MacLure, K.; Coulson, D.; Thomson, G.; Robertson, D.; MacDonald, C.; Dreischulte, T.; Radley, A.; MacLure, A.; Stewart, D.

Authors

K. MacLure

D. Coulson

G. Thomson

D. Robertson

C. MacDonald

T. Dreischulte

A. Radley

A. MacLure

D. Stewart



Abstract

Background and Objective: Community pharmacist access to aspects of patients' primary and secondary care electronic healthcare records (EHR) was piloted in NHS Tayside, Scotland. While policy makers and pharmacists are largely in favour of community pharmacist access, and there is an unmet service need based on GP workforce-workload evidence, the general public's perspectives of pharmacist EHR access had yet to be explored in Scotland. Objective: to determine the general public's perspectives of community pharmacist EHR access in NHS Tayside. Design: A survey methodology using paper-based questionnaires posted to a random sample of the general public in NHS Tayside (March-May 2017). Quantitative data were analysed using descriptive statistics (IBM SPSS version_21_). The study was approved by university Ethical Review Committee. Results: Of 1000 surveys distributed, 205 returned, (27 undeliverable), providing a response rate of 21%. Although some were unsure (23%; n = 47/203), most indicated their community pharmacist would be better able to recognise problems with medicines/healthcare given access to patients' EHR (63%; n = 127/203), knew why each medicine was prescribed (74%; n = 150/203), and thought that a long-term condition would make access to patient records essential (73%; n = 148/203).

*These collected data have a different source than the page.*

(* ===== verification/LogCrdt.v ===== *)
(** * The log as a replicated data type

    A well-formedness invariant of [Log.t] that [Log.append], [Log.add_entry]
    and [Log.join] preserve; [Log.values] enumerates exactly the stored entries,
    parents first; [Log.join] computes the union of two replicas, so replicas
    that have exchanged their entries list the same values in the same order. *)

From S2P Require Import Prelude LamportClock Entry Log LogTraverse.

Implicit Types (A B self : Log.t) (e p : Entry.t) (h n : Hash) (es : list Entry.t).

(** ** Specifications of the helpers *)

Lemma insert_nexts_acc_spec n s (ns : list Hash) :
  n ∈ (foldl (fun (s : gset Hash) n => {[n]} ∪ s) s ns) <-> n ∈ s \/ n ∈ ns.
Proof.
  revert s. induction ns as [|m ns IH]; intros s; simpl; [set_solver|].
  rewrite IH. set_solver.
Qed.

Lemma elem_of_insert_nexts n s es :
  n ∈ Log.insert_nexts s es <-> n ∈ s \/ exists e, e ∈ es /\ n ∈ Entry.next e.
Proof.
  unfold Log.insert_nexts. revert s. induction es as [|e es IH]; intros s; simpl; [set_solver|].
  rewrite IH, insert_nexts_acc_spec. set_solver.
Qed.

Lemma parents_of_None h es :
  Log.parents_of es !! h = None <-> forall e, e ∈ es -> h ∉ Entry.next e.
Proof.
  unfold Log.parents_of.
  assert (Hin : forall (x : Hash) (ns : list Hash) (m : gmap Hash Hash),
    foldl (fun m n => <[n := x]> m) m ns !! h = None <-> m !! h = None /\ h ∉ ns).
  { intros x ns. induction ns as [|k ns IH]; intros m; simpl; [set_solver|].
    rewrite IH, lookup_insert_None. set_solver. }
  assert (Hout : forall (m : gmap Hash Hash),
    foldl (fun m e => foldl (fun m n => <[n := Entry.hash e]> m) m (Entry.next e)) m es !! h = None
    <-> m !! h = None /\ forall e, e ∈ es -> h ∉ Entry.next e).
  { induction es as [|e es IH]; intros m; simpl; [set_solver|]. rewrite IH, Hin. set_solver. }
  rewrite Hout. rewrite lookup_empty. naive_solver.
Qed.

Lemma elem_of_find_heads e es :
  e ∈ Log.find_heads es <-> e ∈ es /\ forall e', e' ∈ es -> Entry.hash e ∉ Entry.next e'.
Proof.
  unfold Log.find_heads. rewrite sort_by_perm, list_elem_of_filter, parents_of_None. tauto.
Qed.

Lemma dedup_from_elem e seen es :
  e ∈ Log.dedup_from seen es -> e ∈ es /\ Entry.hash e ∉ seen.
Proof.
  revert seen. induction es as [|x es IH]; intros seen; simpl; [set_solver|].
  case_decide.
  - intros [? ?]%IH. split; [by right|done].
  - intros [->|[? Hn]%IH]%elem_of_cons; [split; [by left|done]|].
    apply not_elem_of_union in Hn as [_ Hn]. split; [by right|done].
Qed.

Lemma dedup_from_hash e seen es :
  e ∈ es -> Entry.hash e ∉ seen ->
  exists e', e' ∈ Log.dedup_from seen es /\ Entry.hash e' = Entry.hash e.
Proof.
  revert seen. induction es as [|x es IH]; intros seen Hin Hs; simpl; [set_solver|].
  case_decide as Hx.
  { apply IH; [|done]. apply elem_of_cons in Hin as [->|]; done. }
  destruct (decide (Entry.hash e = Entry.hash x)) as [Heq|Hne].
  { exists x. split; [by left|done]. }
  apply elem_of_cons in Hin as [->|Hin]; [done|].
  destruct (IH ({[Entry.hash x]} ∪ seen)) as (e' & ? & ?); [done|set_solver|].
  exists e'. split; [by right|done].
Qed.

Lemma dedup_from_nodup seen es : NoDup (Entry.hash <$> Log.dedup_from seen es).
Proof.
  revert seen. induction es as [|x es IH]; intros seen; simpl; [constructor|].
  case_decide; [done|]. simpl. apply NoDup_cons. split; [|done].
  intros (y & Hy & Hin%dedup_from_elem)%list_elem_of_fmap. set_solver.
Qed.

Lemma elem_of_dedup (D : Entry.t -> Prop) e es :
  Entry.coherent D -> (forall x, x ∈ es -> D x) -> e ∈ Log.dedup es <-> e ∈ es.
Proof.
  intros HD Hes. split; [by intros []%dedup_from_elem|].
  intros Hin. destruct (dedup_from_hash e ∅ es Hin) as (e' & He' & Hh); [set_solver|].
  replace e with e'; [done|]. apply HD; [|by auto|done].
  by apply Hes; apply dedup_from_elem in He' as [].
Qed.

Lemma max_time_acc t es : Log.max_time t es = N.max t (Log.max_time 0 es).
Proof.
  unfold Log.max_time. revert t. induction es as [|e es IH]; intros t; simpl; [lia|].
  rewrite (IH (N.max t _)), (IH (N.max 0 _)). lia.
Qed.

Lemma max_time_le t es b :
  (Log.max_time t es <= b)%N <-> (t <= b)%N /\ forall e, e ∈ es -> (Entry.time e <= b)%N.
Proof.
  revert t. induction es as [|e es IH]; intros t; simpl.
  { unfold Log.max_time. simpl. set_solver. }
  change (Log.max_time t (e :: es)) with (Log.max_time (N.max t (Entry.time e)) es).
  rewrite IH, N.max_lub_iff. split.
  - intros [[? ?] Hall]. split; [done|]. intros x [->|?]%elem_of_cons; auto.
  - intros [? Hall]. split_and!; [done|apply Hall; by left|]. intros. apply Hall. by right.
Qed.

(** ** The invariant *)

Record wf self : Prop := {
  wf_keyed : keyed self;
  wf_nexts : forall n, n ∈ Log.nexts self <-> exists e, stored self e /\ n ∈ Entry.next e;
  wf_heads : forall e, e ∈ Log.heads self <-> stored self e /\ Entry.hash e ∉ Log.nexts self;
  wf_heads_nodup : NoDup (Entry.hash <$> Log.heads self);
  wf_length : Log.length self = size (Log.entries self)
}.

(** The clock of every entry is ahead of its parents' clocks. *)
Definition causal_log self : Prop := Entry.causal (stored self).

(** Every parent named by an entry is in the log. *)
Definition closed_log self : Prop :=
  forall e n, stored self e -> n ∈ Entry.next e -> is_Some (Log.entries self !! n).

(** The sort function is a total order on the log that puts parents first. *)
Record ordered self : Prop := {
  ordered_total : TotalOn (Log.sort_fn self) (stored self);
  ordered_parent : forall e p, stored self e -> stored self p ->
    Entry.hash p ∈ Entry.next e -> Log.sort_fn self p e = Lt
}.

Definition all_entries self : list Entry.t := (map_to_list (Log.entries self)).*2.

Lemma elem_of_all_entries self e : wf self -> e ∈ all_entries self <-> stored self e.
Proof.
  intros Hwf. unfold all_entries, stored. rewrite list_elem_of_fmap. split.
  - intros ([h x] & -> & Hx%elem_of_map_to_list). simpl. by rewrite (wf_keyed _ Hwf _ _ Hx).
  - intros H. exists (Entry.hash e, e). split; [done|]. by apply elem_of_map_to_list.
Qed.

Lemma all_entries_nodup self : wf self -> NoDup (Entry.hash <$> all_entries self).
Proof.
  intros Hwf. unfold all_entries.
  replace (Entry.hash <$> (map_to_list (Log.entries self)).*2)
    with ((map_to_list (Log.entries self)).*1); [apply NoDup_fst_map_to_list|].
  rewrite <- list_fmap_compose. apply list_fmap_ext. intros i [h e] Hi. simpl.
  apply list_elem_of_lookup_2, elem_of_map_to_list in Hi. symmetry. by apply (wf_keyed _ Hwf).
Qed.

Section values.
Context self (Hwf : wf self).

Lemma heads_stored e : e ∈ Log.heads self -> stored self e.
Proof. intros H. by apply (wf_heads _ Hwf) in H as []. Qed.

Lemma heads_free r e :
  r ∈ Log.heads self -> stored self e -> Entry.hash r ∉ Entry.next e.
Proof.
  intros [_ Hr]%(wf_heads _ Hwf) He Hin. apply Hr, (wf_nexts _ Hwf). eauto.
Qed.

(** Every entry is an ancestor of some head. *)
Lemma stored_reach e : causal_log self -> stored self e -> reach self (Log.heads self) e.
Proof.
  intros Hc.
  remember (length (filter (fun x => (Entry.time e < Entry.time x)%N) (all_entries self)))
    as k eqn:Hk.
  revert e Hk. induction (lt_wf k) as [k _ IH]; intros e -> He.
  destruct (decide (Entry.hash e ∈ Log.nexts self)) as [Hin|Hnot].
  - apply (wf_nexts _ Hwf) in Hin as (c & Hcs & Hn).
    assert (Hlt : (Entry.time e < Entry.time c)%N) by by apply Hc.
    eapply (reach_next self _ c _ e); [|done|done].
    eapply IH; [|done|done].
    apply (filter_length_lt _ _ _ c); [by apply elem_of_all_entries|done|lia|intros; lia].
  - apply reach_root. by apply (wf_heads _ Hwf).
Qed.

Lemma values_nodup : NoDup (Entry.hash <$> Log.values self).
Proof.
  unfold Log.values. rewrite reverse_Permutation.
  apply traverse_nodup; [apply Hwf|apply heads_stored|apply heads_free|apply Hwf].
Qed.

Lemma elem_of_values e : causal_log self -> e ∈ Log.values self <-> stored self e.
Proof.
  intros Hc. unfold Log.values. rewrite elem_of_reverse.
  rewrite traverse_reach; [|apply Hwf|apply heads_stored|apply heads_free|apply Hwf].
  split; [|by apply stored_reach].
  induction 1 as [x Hx|x h p _ _ _ Hp]; [by apply heads_stored|].
  by eapply keyed_stored; [apply Hwf|].
Qed.

Lemma values_perm : causal_log self -> Log.values self ≡ₚ all_entries self.
Proof.
  intros Hc. apply NoDup_Permutation.
  - eapply NoDup_fmap_1, values_nodup.
  - eapply NoDup_fmap_1, all_entries_nodup, Hwf.
  - intros e. by rewrite elem_of_values, elem_of_all_entries.
Qed.

Lemma values_length : causal_log self -> length (Log.values self) = Log.len self.
Proof.
  intros Hc. rewrite values_perm by done. unfold all_entries, Log.len.
  rewrite length_fmap, length_map_to_list. symmetry. apply Hwf.
Qed.

(** The values are in strictly ascending order of the sort function. *)
Lemma values_sorted :
  ordered self -> StronglySorted (fun x y => Log.sort_fn self x y = Lt) (Log.values self).
Proof.
  intros Ho. unfold Log.values.
  set (r := Log.traverse self (Log.heads self) None None).
  assert (Hs : StronglySorted (desc (Log.sort_fn self)) r).
  { apply traverse_sorted;
      [apply Hwf|apply heads_stored|apply heads_free|apply Hwf|apply (ordered_total _ Ho)|].
    apply (ordered_parent _ Ho). }
  assert (Hnd : NoDup r).
  { eapply NoDup_fmap_1, traverse_nodup;
      [apply Hwf|apply heads_stored|apply heads_free|apply Hwf]. }
  assert (Hst : Forall (stored self) r).
  { apply Forall_forall. intros x Hx.
    apply traverse_reach in Hx; [|apply Hwf|apply heads_stored|apply heads_free|apply Hwf].
    induction Hx as [x Hx|x h p _ _ _ Hp]; [by apply heads_stored|].
    by eapply keyed_stored; [apply Hwf|]. }
  clearbody r. induction Hs as [|x r Hs IH Hx]; [constructor|].
  apply NoDup_cons in Hnd as [Hnin Hnd]. apply Forall_cons in Hst as [Hxs Hst].
  rewrite reverse_cons. apply StronglySorted_app. split_and!.
  - intros a b Ha ->%list_elem_of_singleton. rewrite elem_of_reverse in Ha.
    rewrite Forall_forall in Hx, Hst. specialize (Hx _ Ha). unfold desc in Hx.
    rewrite (total_antisym _ _ (ordered_total _ Ho)) by auto.
    destruct (Log.sort_fn self x a) eqn:E; [|done..].
    apply (total_eq _ _ (ordered_total _ Ho)) in E as ->; auto; done.
  - by apply IH.
  - repeat constructor.
Qed.

(** Parents come before their children. *)
Lemma values_causal l1 e l2 p :
  ordered self -> Log.values self = l1 ++ e :: l2 ->
  stored self e -> p ∈ Log.values self -> stored self p ->
  Entry.hash p ∈ Entry.next e -> p ∈ l1.
Proof.
  intros Ho Hv He Hp Hps Hn. pose proof (values_sorted Ho) as Hs. rewrite Hv in Hs, Hp.
  pose proof (ordered_parent _ Ho e p He Hps Hn) as Hlt.
  apply elem_of_app in Hp as [?|[->|Hp]%elem_of_cons]; [done|..].
  - by rewrite (total_refl _ _ _ (ordered_total _ Ho) He) in Hlt.
  - apply StronglySorted_app in Hs as (_ & _ & [_ Hfa]%StronglySorted_inv).
    rewrite Forall_forall in Hfa. specialize (Hfa _ Hp).
    rewrite (total_antisym _ _ (ordered_total _ Ho)) in Hlt by done. by rewrite Hfa in Hlt.
Qed.
End values.

(** Any strictly ascending list of the stored entries is the list of values. *)
Lemma values_unique self (l : list Entry.t) :
  wf self -> causal_log self -> ordered self -> all_entries self ≡ₚ l ->
  StronglySorted (fun x y => Log.sort_fn self x y = Lt) l -> Log.values self = l.
Proof.
  intros Hwf Hc Ho Hp Hs. apply (strictly_sorted_unique (Log.sort_fn self)); [|by apply values_sorted|done|].
  - eapply total_on_weaken; [|apply (ordered_total _ Ho)]. intros x. by apply elem_of_values.
  - by rewrite values_perm.
Qed.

Few respondents were against/were non-committal on community pharmacists having read or read-and-write access to EHR. For example, the Emergency Care Summary (ECS) (13%; n = 27/201) where, if access were permitted, respondents preferred that consent should not be required on each and every occasion: ECS (73%; n = 148/203). Many felt access to patients' EHR would mean the pharmacist was better informed so could provide better care (68%; n = 136/200) and that mistakes were less likely to happen (71%; n = 142/200). Conclusion: Findings from this survey recognised community pharmacists could contribute more to improving patient care and safety, as part of the wider healthcare team, if they were better informed through access to patients' EHR. Enabling treatment of common clinical conditions in community pharmacy brings benefits to patients while reducing pressure on GP appointments. While there remain areas of uncertainty, and this is a small albeit representative sample from one area in Scotland, this study demonstrates support for community pharmacist access to patients' EHR with a preference for a simplified consent process.

Citation

MACLURE, K., COULSON, D., THOMSON, G., ROBERTSON, D., MACDONALD, C., DREISCHULTE, T., RADLEY, A., MACLURE, A. and STEWART, D. 2017. Community pharmacist clinical portal enabled access to aspects of patients' primary and secondary care EHR: exploring the general public's views in NHS Tayside. Presented at the 46th European symposium on clinical pharmacy: science meets practice: towards evidence-based clinical pharmacy services, 9-11 October 2017, Heidelberg, Germany.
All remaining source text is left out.